Bryan Raymond was very nearly just another grim entry on the ever-growing list of COVID-19 fatalities. But thanks to efforts by faculty members in the University of Colorado School of Medicine and Department of Surgery, Raymond is a COVID statistic of a different sort — the first person in Colorado to receive a lung transplant related to the virus.
“He was initially very sick and then he stabilized, but he still required the ECMO (extracorporeal membrane oxygenation) circuit to provide oxygen to his lungs because his lungs became so scarred down. It’s one of the often-fatal complications of COVID,” says Robert Meguid, MD, MPH, associate professor of cardiothoracic surgery, who performed the double lung transplant on Raymond in March. “He was sick in our cardiothoracic ICU, and once the transplant pulmonology team became aware of him, they started the workup and deemed that he was a reasonable candidate for lung transplantation. Thankfully, he survived.”
The COVID battle begins
Raymond’s ordeal began in November in his hometown of Malta, Montana, when he began feeling feverish and short of breath. He tested positive for COVID-19 and began treatment in a local hospital, but when his oxygen saturation level dipped to the mid-70s (above 90 is normal), he was flown to a larger hospital in Billings, Montana. In January, he was flown to UCHealth University of Colorado Hospital, where cardiothoracic surgeon Muhammad Aftab, MD, put him on a ventilator and an ECMO circuit to keep his lungs working and his blood oxygenated.
“The whole month of January they were not unable to wean his sedation,” says Bryan’s wife, Trinity Raymond. “He was heavily sedated because any time he would wake up, he would start coughing horribly, which in turn would mess up the ECMO circuit. And that’s his lifeline. His lungs just scarred and were never able to get better.”
Bryan slowly regained strength and began working with a physical therapist to get walking again — a prerequisite for receiving a lung transplant as it tells doctors the patient is strong enough to endure the surgery.
“His first PT sessions, they would sit him up on the bed and they would have to fully support his head, fully support his body — it was a lot of work to get him to walk,” Trinity says.
When he was strong enough, Bryan was placed on the transplant list, and it only took a week to find a match.
“To be this sick and still eligible for a lung transplant is pretty unusual,” Meguid says. “We do see patients that are this sick that do get lung transplants, but it’s probably one or two a year. He’s fortunate to have been able to do this. We are seeing patients with similar conditions and not surviving.”
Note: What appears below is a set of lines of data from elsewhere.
Lemma cos_at_zero (M : Binary64.libm) :
  Binary64.annex_f M -> Binary64.math_1 (Binary64.c_cos M) 0 = Ok 1.
Proof.
  intros [Hc _ _]. unfold Binary64.math_1. rewrite Hc. reflexivity.
Qed.

Lemma x_sum_along_x (M : Binary64.libm) (a b : float) :
  Binary64.annex_f M ->
  Binary64.x_sum M (Binary64.along_x a) (Binary64.along_x b)
  = Ok (a * 1 + b * 1).
Proof.
  intros H. unfold Binary64.x_sum, Binary64.along_x.
  cbn [Binary64.direction Binary64.value].
  change (Binary64.radians (Binary64.Angle 0)) with 0.
  rewrite (cos_at_zero M H). reflexivity.
Qed.

Lemma axis_libm_annex_f : Binary64.annex_f Binary64.axis_libm.
Proof.
  split; [reflexivity | reflexivity |].
  intros x Hx. exact Hx.
Qed.


(** C5, as claimed, fails in its last part. For [2 ** 600] and [1] along
    the x axis, and any C library that follows the standard (there is one),
    [fx] is computed as [2 ** 600], not zero, and the addition fails:
    [a ** 2] raises [OverflowError]. *)
Lemma add_raises_OverflowError_at_nonzero_fx :
  let v := Binary64.along_x Binary64.huge in
  let w := Binary64.along_x 1 in
  Binary64.annex_f Binary64.axis_libm /\
  (forall M,
      Binary64.annex_f M ->
      Binary64.x_sum M v w = Ok Binary64.huge /\
      (Binary64.huge =? 0) = false /\
      Binary64.add M v w = Raise OverflowError).
Proof.
  intros v w. split; [exact axis_libm_annex_f |].
  intros M H.
  split; [unfold v, w; rewrite (x_sum_along_x M _ _ H); reflexivity |].
  split; [reflexivity |].
  unfold Binary64.add, Binary64.resultant, v, w, Binary64.along_x.
  cbn [Binary64.direction Binary64.value].
  assert (E : Binary64.float_pow_2 M Binary64.huge = Raise OverflowError).
  { unfold Binary64.float_pow_2.
    change (is_nan Binary64.huge) with false.
    change (is_infinity Binary64.huge) with false.
    change (Binary64.huge =? 0) with false.
    change (Binary64.huge <? 0) with false.
    cbv iota. change (Binary64.huge =? 1) with false. cbv iota zeta.
    rewrite (Binary64.pow_overflow M H Binary64.huge) by reflexivity.
    reflexivity. }
  rewrite E. reflexivity.
Qed.

(** C5, amended. Whenever the code computes [fx] as zero, of either sign,
    the addition raises and returns no vector; a returned vector means that
    [fx] was computed and was not zero; and the exception is
    [ZeroDivisionError] exactly when the magnitude, [fx] and [fy] were
    computed and [fx] is zero, the earlier steps raising [OverflowError] or
    [ValueError] only. Nothing is said of a non-zero [fx]. *)
Theorem add_raises_on_zero_fx (M : Binary64.libm) (v w : Binary64.vector) :
  (forall fx,
      Binary64.x_sum M v w = Ok fx -> (fx =? 0) = true ->
      exists e, Binary64.add M v w = Raise e) /\
  (forall r,
      Binary64.add M v w = Ok r ->
      exists fx, Binary64.x_sum M v w = Ok fx /\ (fx =? 0) = false) /\
  (Binary64.add M v w = Raise ZeroDivisionError <->
   exists c fx fy,
     Binary64.resultant M v w = Ok c /\
     Binary64.x_sum M v w = Ok fx /\
     Binary64.y_sum M v w = Ok fy /\
     (fx =? 0) = true).
Proof.
  unfold Binary64.add, Binary64.float_div.
  destruct (Binary64.resultant M v w) as [c | ec] eqn:Ec; cbn [bind].
  2:{ split; [intros; eexists; reflexivity |].
      split; [discriminate |]. split.
      - intros H. injection H as ->.
        exfalso. exact (resultant_raises _ _ _ _ Ec eq_refl).
      - intros (c & fx & fy & Hc & _). discriminate Hc. }
  destruct (Binary64.x_sum M v w) as [fx | ex] eqn:Ex; cbn [bind].
  2:{ split; [discriminate |]. split; [discriminate |]. split.
      - intros H. injection H as ->.
        pose proof (x_sum_raises _ _ _ _ Ex) as F. discriminate F.
      - intros (c' & fx & fy & _ & Hx & _). discriminate Hx. }
  destruct (Binary64.y_sum M v w) as [fy | ey] eqn:Ey; cbn [bind].
  2:{ split; [intros; eexists; reflexivity |].
      split; [discriminate |]. split.
      - intros H. injection H as ->.
        pose proof (y_sum_raises _ _ _ _ Ey) as F. discriminate F.
      - intros (c' & fx' & fy & _ & _ & Hy & _). discriminate Hy. }
  destruct (fx =? 0) eqn:Ez; cbn [bind].
  - split; [intros; eexists; reflexivity |].
    split; [discriminate |]. split; [| reflexivity].
    intros _. exists c, fx, fy. repeat split. exact Ez.
  - split.
    { intros fx' H1 H2. injection H1 as <-. rewrite Ez in H2. discriminate H2. }
    split.
    { intros r _. exists fx. split; [reflexivity | exact Ez]. }
    split.
    + destruct (Binary64.math_1 (Binary64.c_atan M) _) as [t | et] eqn:Et;
        cbn [bind]; [discriminate |].
      intros H. injection H as ->.
      pose proof (math_1_raises _ _ _ Et) as F. discriminate F.
    + intros (c' & fx' & fy' & _ & Hx & _ & Hz).
      injection Hx as <-. rewrite Ez in Hz. discriminate Hz.
Qed.

Lemma add_raises_on_zero_fx_witness :
  let v := Binary64.along_x 1 in
  let w := Binary64.along_x (-1) in
  Binary64.x_sum Binary64.axis_libm v w = Ok 0 /\
  (0 =? 0) = true /\
  exists e, Binary64.add Binary64.axis_libm v w = Raise e.
Proof.
  intros v w.
  assert (Hx : Binary64.x_sum Binary64.axis_libm v w = Ok 0) by reflexivity.
  split; [exact Hx |]. split; [reflexivity |].
  exact (proj1 (add_raises_on_zero_fx Binary64.axis_libm v w) 0 Hx eq_refl).
Defined.

End Binary64Facts.

(** ** ForceData *)

Ltac on_x_axis :=
  change (Angle.init 0 false) with (Angle.mk 0) in *;
  change (VectorizeParameter.init ?m (Angle.mk 0) None)
    with (VectorizeParameter.mk m (Angle.mk 0) VectorizeParameter.default_name)
    in *.

(** C1, at the failing input. The method never looks past the first force:
    the tail of the list does not reach the result. Two unit pushes along x
    on a body of mass 1 at rest, over [dt = 1], leave the velocity at
    magnitude 1 (one push), where the left fold of the specification gives
    magnitude 2. *)
Theorem update_speed_ignores_all_but_first_force :
  (forall self f rest dt,
      ForceData.update_speed self (f :: rest) dt
      = ForceData.update_speed self [f] dt) /\
  ForceData.update_speed body_at_rest [along_x 1; along_x 1] 1
  = Ok (along_x 1, body_moving 1) /\
  update_linear_velocity_spec body_at_rest [along_x 1; along_x 1] 1
  = Ok (along_x 2, body_moving 2) /\
  along_x 1 <> along_x 2.
Proof.
  split; [reflexivity |]. split; [| split].
  - unfold ForceData.update_speed, body_at_rest, body_moving, along_x.
    rewrite truediv_ok by (cbn [ForceData.mass]; lra).
    on_x_axis.
    cbn [bind ForceData.mass ForceData.speed Speed.init Speed.linear
         VectorizeParameter.mul VectorizeParameter.init
         VectorizeParameter.value VectorizeParameter.angle].
    on_x_axis.
    rewrite add_along_x_axis by lra.
    cbn [bind Speed.set_linear Speed.rotational Speed.linear ForceData.speed
         ForceData.mass Speed.init].
    replace (0 + 1 * 1 / 1) with 1 by field.
    reflexivity.
  - unfold update_linear_velocity_spec, body_at_rest, body_moving, along_x.
    cbn [net_force_spec]. on_x_axis.
    rewrite add_along_x_axis by lra.
    cbn [bind ForceData.mass].
    rewrite truediv_ok by lra.
    unfold VectorizeParameter.mul.
    cbn [bind ForceData.mass ForceData.speed Speed.init Speed.linear
         VectorizeParameter.init VectorizeParameter.value
         VectorizeParameter.angle].
    on_x_axis.
    rewrite add_along_x_axis by lra.
    cbn [bind Speed.set_linear Speed.rotational Speed.linear ForceData.speed
         ForceData.mass Speed.init].
    replace (0 + (1 + 1) / 1 * 1) with 2 by field.
    reflexivity.
  - unfold along_x. intros E.
    apply (f_equal VectorizeParameter.value) in E.
    cbn [VectorizeParameter.init VectorizeParameter.value] in E. lra.
Qed.

(** C7. With no force the method changes nothing: the object, and so both
    the linear and the rotational component of its velocity, is the one it
    was called on, and the value returned is the current linear velocity. *)
Theorem update_speed_without_forces (self : ForceData.t) (dt : R) :
  exists self',
    ForceData.update_speed self [] dt
    = Ok (Speed.linear (ForceData.speed self), self') /\
    self' = self /\
    Speed.linear (ForceData.speed self') = Speed.linear (ForceData.speed self) /\
    Speed.rotational (ForceData.speed self')
    = Speed.rotational (ForceData.speed self).
Proof. exists self. repeat split. Qed.

(** C3, as claimed, fails: a mass of zero, and a negative one, are accepted;
    the constructor returns the object and raises nothing. *)
Lemma ForceData_init_accepts_nonpositive_mass :
  let s := Speed.init None None in
  ForceData.init 0 s = Ok (ForceData.mk 0 s) /\
  ForceData.init (-1) s = Ok (ForceData.mk (-1) s) /\
  ~ (forall m, m <= 0 -> exists e, ForceData.init m s = Raise e).
Proof.
  intros s. repeat split.
  intros H. destruct (H 0 (Rle_refl 0)) as [e He]. discriminate He.
Qed.

(** C3, amended. The constructor checks nothing: for every mass and every
    velocity it returns the object holding exactly these two. A mass of zero
    shows only at the first use with a force, where the division by the
    mass raises. *)
Theorem ForceData_init_total (m : R) (s : Speed.t) :
  ForceData.init m s = Ok (ForceData.mk m s) /\
  (forall f rest dt,
      ForceData.update_speed (ForceData.mk 0 s) (f :: rest) dt
      = Raise ZeroDivisionError).
Proof.
  split; [reflexivity |].
  intros f rest dt. unfold ForceData.update_speed.
  cbn [ForceData.mass]. rewrite truediv_zero. reflexivity.
Qed.
(** The [Set] of the [companyId]s of the members, in insertion order. *)
Definition companyIdsOf (members : list Obj) : list string :=
  foldl (λ companyIds m,
           if truthy (m !! "companyId")
           then Set_add (or_empty (m !! "companyId")) companyIds
           else companyIds)
        [] members.

(** [fetchProjectCompanies(projectId)], from the credentials on: the
    result, the network, and the requests the function sent itself. *)
Definition fetchProjectCompanies (token : option string) (accountId projectId : string)
    (w : World) : list Obj * World * list MembersRequest :=
  let r := CompaniesAPI.fetchProjectCompanies token accountId projectId w in
  let allCompanies := r.1 in
  if 0 <? len allCompanies then (allCompanies, r.2, [])
  else
    let request := {| mr_projectId := projectId; mr_token := token |} in
    match pending r.2 with
    | [] => ([], r.2, [request])
    | resp :: rest =>
        let w' := {| pending := rest; sent := sent r.2; progress := progress r.2 |} in
        match resp with
        | NetworkError => ([], w', [request])
        | Http status _ json =>
            if ok status then
              match json with
              | BadJson => ([], w', [request])
              | payload =>
                  match resultsBatch payload with
                  | Some members =>
                      ((λ id, {[ "id" := id ]}) <$> companyIdsOf members, w', [request])
                  | None => ([], w', [request])
                  end
              end
            else ([], w', [request])
        end
    end.

End ContentAPI.

(** A worker that differs only by its local storage. *)
Definition with_local (lo : Local) (s : Worker) : Worker :=
  {| cacheBuilding := cacheBuilding s; local := lo; localWrites := localWrites s;
     session := session s; world := world s; now := now s |}.

(** ** Vocabulary for the request log *)

(** From [w] to [w'] the program sent the requests [new], in this order,
    and took one response of the script for each of them. *)
Definition exchange (w w' : World) (new : list Request) : Prop :=
  sent w' = sent w ++ new ∧ pending w' = drop (length new) (pending w).
(** * Ptree Loader: include resolution over Boost.PropertyTree

    A shallow embedding of [src/PtreeLoader/PtreeLoader.h]: the class
    [PtreeLoader<T>] with its public [Load(fsPath)], the private recursive
    [Load(fsPath, fsParentPath)], [Reader] and [DumpDiag].

    The loader is stateful ([root], [diagnostic], [depth]); the embedding
    threads the three members through every call as a record.  What the
    class asks of [std::filesystem] and of the Boost parsers is gathered in
    the record [Env]; the functions of the embedding take it as an argument,
    so every theorem holds for every file system and every parser. *)

From Stdlib Require Import String Ascii List ZArith Lia Bool DecimalString.
Import ListNotations.

Local Open Scope string_scope.
Local Open Scope list_scope.
Local Open Scope Z_scope.

(* ===================================================================== *)
(** ** boost::property_tree::ptree *)
(* ===================================================================== *)

(** A [bpt::ptree] node: its own data string and the ordered sequence of
    its (key, subtree) children.  Keys may repeat. *)
#[warnings="-register-all"]
Inductive ptree : Type :=
| Node (d : string) (cs : list (string * ptree)).

Definition data (t : ptree) : string :=
  match t with Node d _ => d end.

Definition children (t : ptree) : list (string * ptree) :=
  match t with Node _ cs => cs end.

(** A default-constructed [bpt::ptree]. *)
Definition empty_ptree : ptree := Node "" [].

(** Induction over trees that reaches the subtrees held in the child
    sequence. *)
Section TreeInduction.

Variable P : ptree -> Prop.
Hypothesis P_node :
  forall d cs, Forall (fun kv => P (snd kv)) cs -> P (Node d cs).

Fixpoint ptree_rect' (t : ptree) : P t :=
  match t with
  | Node d cs =>
      P_node d cs
        ((fix all (l : list (string * ptree))
            : Forall (fun kv => P (snd kv)) l :=
            match l with
            | [] => Forall_nil _
            | kv :: r => Forall_cons kv (ptree_rect' (snd kv)) (all r)
            end) cs)
  end.

End TreeInduction.

(** [basic_ptree::push_back]: a new last child, whatever the key. *)
Definition push_back (k : string) (v : ptree) (t : ptree) : ptree :=
  Node (data t) (children t ++ [(k, v)]).

(** [string_path]: [add_child] takes a path, and the implicit conversion
    from [std::string] builds it with the default separator ['.'].
    [fragments s] is the sequence of keys that successive [reduce()] calls
    return: [s] cut at every separator, so never empty. *)
Definition separator : ascii := ".".

Fixpoint fragments (s : string) : list string :=
  match s with
  | EmptyString => [EmptyString]
  | String c s' =>
      if Ascii.eqb c separator then EmptyString :: fragments s'
      else match fragments s' with
           | f :: fs => String c f :: fs
           | [] => [String c EmptyString]
           end
  end.

(** [basic_ptree::find] followed by an update of the child it returns;
    [None] stands for [not_found()].  Among several children with the key
    [k] the library's index yields the one inserted first; in a tree built
    by [push_back] alone that is the first one in sequence order. *)
Fixpoint modify_first (k : string) (g : ptree -> ptree)
         (cs : list (string * ptree)) : option (list (string * ptree)) :=
  match cs with
  | [] => None
  | (k', c) :: cs' =>
      if String.eqb k' k then Some ((k', g c) :: cs')
      else match modify_first k g cs' with
           | Some r => Some ((k', c) :: r)
           | None => None
           end
  end.

(** [force_path] and the final [push_back] of [add_child], on the fragments
    of the path.  While more than one fragment is left, walk into the child
    [find] returns, or into a fresh empty child pushed at the back; the last
    fragment is the key under which the value is pushed.  (The library's
    [BOOST_ASSERT]s are the release build's: they do nothing.) *)
Fixpoint add_at (frags : list string) (v : ptree) (t : ptree) {struct frags}
  : ptree :=
  match frags with
  | [] => t
  | f :: rest =>
      match rest with
      | [] => push_back f v t
      | _ :: _ =>
          match modify_first f (add_at rest v) (children t) with
          | Some cs' => Node (data t) cs'
          | None => push_back f (add_at rest v empty_ptree) t
          end
      end
  end.

(** [basic_ptree::add_child(path, value)]. *)
Definition add_child (k : string) (v : ptree) (t : ptree) : ptree :=
  add_at (fragments k) v t.

(** [extends t t']: [t'] is [t] with more children, here or below.  Same
    data at every node of [t]; the children of [t] are, in order and under
    the same keys, a prefix of those of [t'], each extended in turn. *)
Fixpoint extends (t t' : ptree) {struct t} : Prop :=
  match t, t' with
  | Node d cs, Node d' cs' =>
      d = d' /\
      (fix go (l l' : list (string * ptree)) {struct l} : Prop :=
         match l, l' with
         | [], _ => True
         | (k, c) :: r, (k', c') :: r' => k = k' /\ extends c c' /\ go r r'
         | _ :: _, [] => False
         end) cs cs'
  end.

(** The same relation on two child sequences. *)
Fixpoint extends_children (l l' : list (string * ptree)) {struct l} : Prop :=
  match l, l' with
  | [], _ => True
  | (k, c) :: r, (k', c') :: r' =>
      k = k' /\ extends c c' /\ extends_children r r'
  | _ :: _, [] => False
  end.

(** [located frags v t]: following the keys [frags] from [t] leads to a node
    that extends [v]. *)
Fixpoint located (frags : list string) (v : ptree) (t : ptree) {struct frags}
  : Prop :=
  match frags with
  | [] => extends v t
  | f :: rest => exists c, In (f, c) (children t) /\ located rest v c
  end.

(* ===================================================================== *)
(** ** What the loader asks of its environment *)
(* ===================================================================== *)

(** A [std::filesystem] query without [error_code] argument either returns
    or throws [filesystem_error]. *)
Inductive fs_result (A : Type) : Type :=
| FsOk (a : A)
| FsError (what : string).
Arguments FsOk {A} a.
Arguments FsError {A} what.

(** A Boost parser either fills the tree it is given or throws a
    [std::exception] ([file_parser_error]) whose [what()] is kept. *)
Inductive read_result : Type :=
| ReadOk (pt : ptree)
| ReadError (what : string).

(** Paths are their strings ([fs::path] converts from and to
    [std::string]).  [path_append] is [operator/]. *)
Record Env : Type := {
  is_absolute : string -> bool;
  path_append : string -> string -> string;
  parent_path : string -> string;
  current_path : fs_result string;
  weakly_canonical : string -> fs_result string;
  fs_exists : string -> fs_result bool;
  read_xml : string -> read_result;
  read_json : string -> read_result;
  read_info : string -> read_result
}.

Inductive PtreeFileFormat : Type := xml | json | info.

(** The three specialisations generated by [PTREE_PARSER]. *)
Definition Reader (E : Env) (T : PtreeFileFormat) (fname : string)
  : read_result :=
  match T with
  | xml => read_xml E fname
  | json => read_json E fname
  | info => read_info E fname
  end.

(* ===================================================================== *)
(** ** The loader *)
(* ===================================================================== *)

Definition includeKey : string := "IncludeFile".
Definition depthLimit : Z := 20.

(** The data members.  [diagnostic] holds the lines streamed so far, one
    element per [diagnostic << ... << '\n'] statement, without the newline;
    [diagnostic_str] is the text of the stream.  [depth] is a C++ [int]
    counted here in [Z]: a session would need more than two thousand
    million resolution steps to leave the range of [int]. *)
Record PtreeLoader : Type := {
  root : ptree;
  diagnostic : list string;
  depth : Z
}.

Definition set_depth (n : Z) (st : PtreeLoader) : PtreeLoader :=
  {| root := root st; diagnostic := diagnostic st; depth := n |}.

Definition set_root (t : ptree) (st : PtreeLoader) : PtreeLoader :=
  {| root := t; diagnostic := diagnostic st; depth := depth st |}.

Definition log (line : string) (st : PtreeLoader) : PtreeLoader :=
  {| root := root st; diagnostic := diagnostic st ++ [line];
     depth := depth st |}.

Definition loop_line : string :=
  "Recursive include loop depected. Exiting...".
Definition not_found_line (p : string) : string :=
  ("Path not found: " ++ p)%string.
Definition loading_line (p : string) : string :=
  ("Loading: " ++ p)%string.
Definition error_line (what : string) : string :=
  ("Error: " ++ what)%string.

(** How a call ends: it returns, or an exception leaves it, or the model
    ran out of fuel (never, see [Load_rec_total]). *)
Inductive outcome : Type :=
| Returned (st : PtreeLoader)
| Raised (what : string) (st : PtreeLoader)
| OutOfFuel.

(** The effective path of lines 112-113, before canonicalisation. *)
Definition joined (E : Env) (fsPath fsParentPath : string) : string :=
  if is_absolute E fsPath then fsPath else path_append E fsParentPath fsPath.

(** The [for] loop of lines 137-147 over the children of the parsed file;
    [load p] is the nested call [Load(p, fsEffectivePath.parent_path())]. *)
Fixpoint merge_children (load : string -> PtreeLoader -> outcome)
         (kvs : list (string * ptree)) (st : PtreeLoader) : outcome :=
  match kvs with
  | [] => Returned st
  | (k, v) :: rest =>
      let st1 := set_root (add_child k v (root st)) st in
      if String.eqb k includeKey then
        match load (data v) st1 with
        | Returned st2 => merge_children load rest st2
        | o => o
        end
      else merge_children load rest st1
  end.

(** [Load(fsPath, fsParentPath)], lines 104-148.  [fuel] bounds the nesting
    of calls. *)
Fixpoint Load_rec (E : Env) (T : PtreeFileFormat) (fuel : nat)
         (fsPath fsParentPath : string) (st : PtreeLoader) : outcome :=
  match fuel with
  | O => OutOfFuel
  | S fuel' =>
      let st1 := set_depth (depth st + 1) st in
      if depth st1 >? depthLimit then Returned (log loop_line st1)
      else
        match weakly_canonical E (joined E fsPath fsParentPath) with
        | FsError what => Raised what st1
        | FsOk fsEffectivePath =>
            match fs_exists E fsEffectivePath with
            | FsError what => Raised what st1
            | FsOk false =>
                Returned (log (not_found_line fsEffectivePath) st1)
            | FsOk true =>
                let st2 := log (loading_line fsEffectivePath) st1 in
                match Reader E T fsEffectivePath with
                | ReadError what => Returned (log (error_line what) st2)
                | ReadOk subtree =>
                    merge_children
                      (fun p s =>
                         Load_rec E T fuel' p (parent_path E fsEffectivePath) s)
                      (children subtree) st2
                end
            end
        end
  end.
From transplant to recovery
The surgery took eight hours, and doctors kept Trinity updated throughout. Five days later, Bryan was breathing well enough to come off of ECMO. After four weeks of additional hospitalization — including two weeks on the rehabilitation floor —he was discharged. He and Trinity are now in special temporary housing for transplant patients, visited weekly by physical therapists. They also make hospital visits once a week so Bryan’s progress can be monitored. Soon, they hope, their children can visit them from Montana — Bryan hasn’t seen them since December.
“He was not the typical lung transplant candidate,” Trinity says. “Most of them walk into the hospital for their transplant because they’ve been fighting a disease for many years and they’ve had to live with it. Everything with the transplant went great, but we still had somebody who had lost 70 pounds, hadn’t eaten meals for over three months, so we had to work on getting him off tube feeds, making sure he could swallow well again. He required additional hospitalization, but it wasn’t due to complications from the lung transplant; it was due to complications from the COVID making him bedridden for so long.”
Team effort
Meguid notes that during Bryan’s nearly three-month stay in the ICU, multiple teams from the University of Colorado School of Medicine helped with his care.
“This has been a massive effort by our faculty and providers — physicians, nurses, respiratory therapists, physical therapists and others — all these support systems that got him through it,” Meguid says. “It is definitely not, ‘Dr. Aftab put him on ECMO and I put lungs in him.’ It was a massive team effort that succeeded at getting him through this.”
Trinity echoes the sentiment, saying that by the end of their hospital stay, many of the staff had started to feel like family.
“The doctors, physical therapists, occupational, speech, respiratory, the ECMO specialists, the thoracic surgeons, the whole pulmonology team — they’ve been amazing,” she says. “We got so close to the cardiothoracic ICU floor because the people that were with him there had also been with him in the COVID unit. We cried when we had to leave to go to a regular floor.”
The journey back
It will be at least six months until Bryan regains full lung function; he is looking forward to returning home to Montana and seeing his kids again. Until then, he is focused on recovery and grateful to the health care professionals who kept him from becoming another COVID-19 fatality.
“There were so many different teams that put forth an effort to see me through everything,” Bryan says. “Now we see the doctor, and he’s still seeing improvements, and he’s not too concerned about anything right now. I think we’re doing as good as we can be. We just keep pushing forward.”